The Logistic Observation
The following theorem helps us understand the logistic equation in a more
useful and realistic way. Let P be the density of a fixed
population, v the population's birth rate at small population
(or rather the fecundity), u the population's death rate, and K
the population's carrying capacity (the population maximal density for a
sustainable population). Recall
one way to justify the use of the logistic equation
dP/dt = (v-u)(1-P/K)P
is to note that if we know the birth rate and death rate of a population
then the population would exponential increase and be determined by dP/dt
= (v-u)P but as we approach the carrying capacity of that population
we need the derivative to go to zero. This equation does the trick of
capturing this statement, but if we try to decouple the birth and death
rate from each other we might be led to
dP/dt = v(1-P/K)P-u(1-P/K)P
But this makes less sense. The birth rate going to zero as we approach
the carrying capacity makes a certain amount of sense but clearly the
magnitude of the death rate should probably not be getting
smaller! We might say this as "this
is not the right way to
decouple
the birth and death-rate". Another
possibility
is to assume a more sensible form to this equation, something like
dP/dt = v(1-P/C)P-uP
Here we are making the some more reasonable assumption that
the death-rate is independent of population
size. We would like a stable equilibrium at the carrying capacity to we
solve
0 = v(1-K/C)K-uK
for C and find
C = vK/(v-u)
In fact as you might expect...
Theorem:
Letting C= vK/(v-u) we have
dP/dt = v(1-P/C)P-uP=(v-u)(1-P/K)P.
This isn't much of theorem mathematically but biologically it is rather
important since it shows us how to correctly decouple the birth and
death rates. It tells us what the correct birth rate in population
with a given carrying capacity should be v(1-T/C) where
K is the carrying capacity, v the birthrate at small
population, u the natural death rate, and C= vK/(u-v).
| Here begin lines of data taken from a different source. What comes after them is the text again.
(* ===== verification/Subagent.v ===== *)
(** * Sub-agents (kinetic_sdk/subagent/delegation.py, pool.py, tool.py)

    The guard around a sub-agent's model client, spawning and running a sub-agent,
    the delegation tool and the concurrent pool. Budgets and circuit breakers are
    mutable objects shared by reference, so they live in a heap; running an agent
    to its final message is a parameter (AgentLoop.v models it). *)

From stdpp Require Import base gmap strings list functions.
From Stdlib Require Import ZArith Lia.
From S2P Require Import Prelude Json Types Redact Budgets.

(** ** Model clients *)

(** The provider's client, a guard and the pool's serializing wrapper. A guard
    refers to its budget and breaker by reference. *)
Inductive Client :=
| Provider (n : nat)
| Guarded (inner : Client) (budget breaker : nat) (agent_id : pystr)
| Serialized (inner : Client).

Record Heap (W : Type) := MkHeap {
  budgets : nat -> SpawnBudget;
  breakers : nat -> RepetitionCircuitBreaker;
  outside : W;
}.
Arguments MkHeap {W}.
Arguments budgets {W}.
Arguments breakers {W}.
Arguments outside {W}.

(** ** Agents as delegation sees them *)

Record SubagentSpec := {
  s_name : pystr;
  s_system_prompt : pystr;
  s_description : pystr;
  s_model : option pystr;
}.

(** A registered tool: a delegation tool with its specs, budget and owner, a file
    tool with its owner, or any other. *)
Inductive AgentTool :=
| DelegateTool (specs : list (pystr * SubagentSpec)) (budget : nat) (owner : option pystr)
| FileTool (tool : pystr) (owner : option pystr)
| OtherTool (tool : pystr).

(** An agent as delegation sees it. [inherited] stands for the event bus,
    classifier, iteration limit, context configuration, policy, audit logger and
    hooks, which a sub-agent takes over as they are; [C] is the type of clients. *)
Record Delegate (C I : Type) := MkDelegate {
  d_id : pystr;
  d_llm : C;
  d_tools : list AgentTool;
  d_system_prompt : option pystr;
  d_history : nat;
  d_inherited : I;
}.
Arguments MkDelegate {C I}.
Arguments d_id {C I}.
Arguments d_llm {C I}.
Arguments d_tools {C I}.
Arguments d_system_prompt {C I}.
Arguments d_history {C I}.
Arguments d_inherited {C I}.

Section Clients.
Context `{PyRuntime} {W Request : Type}.
(** The provider's [chat], and its [model] attribute if it has one. *)
Variable provider_chat : nat -> Request -> W -> result LLMResponse * W.
Variable provider_model : nat -> option pystr.

Definition set_budget_at (i : nat) (b : SpawnBudget) (h : Heap W) : Heap W :=
  MkHeap (<[i := b]> (budgets h)) (breakers h) (outside h).
Definition set_breaker_at (i : nat) (b : RepetitionCircuitBreaker) (h : Heap W) : Heap W :=
  MkHeap (budgets h) (<[i := b]> (breakers h)) (outside h).

(** The loop over the requested calls: budget first, then breaker, until one raises. *)
Fixpoint charge (budget breaker : nat) (agent_id : pystr) (calls : list ToolCall) (h : Heap W) : result unit * Heap W :=
  match calls with
  | [] => (Ok tt, h)
  | c :: calls' =>
    match record_tool_call (budgets h budget) agent_id (tc_name c) with
    | Err e => (Err e, h)
    | Ok b =>
      let h1 := set_budget_at budget b h in
      let '(k, r) := repetition_record (breakers h1 breaker) (tc_name c) (JObj (tc_arguments c)) in
      let h2 := set_breaker_at breaker k h1 in
      match r with
      | Ok _ => charge budget breaker agent_id calls' h2
      | Err e => (Err e, h2)
      end
    end
  end.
This will be particularly useful when the a population
is split into categories and birth is viewed as a transition from
one
category to another. For
example someone infected by a given disease might have offspring which are
not infected and hence should be modeled by
dS/dt= v(1-T/C)(S) - u S - beta SI
dI/dt= beta SI - u I - alpha I
where T is the total population contributing to the utilization of
resources, in this case T=S+I. Recall beta is
measuring how catchy the disease is,
and alpha is the increase in the death rate do to the disease.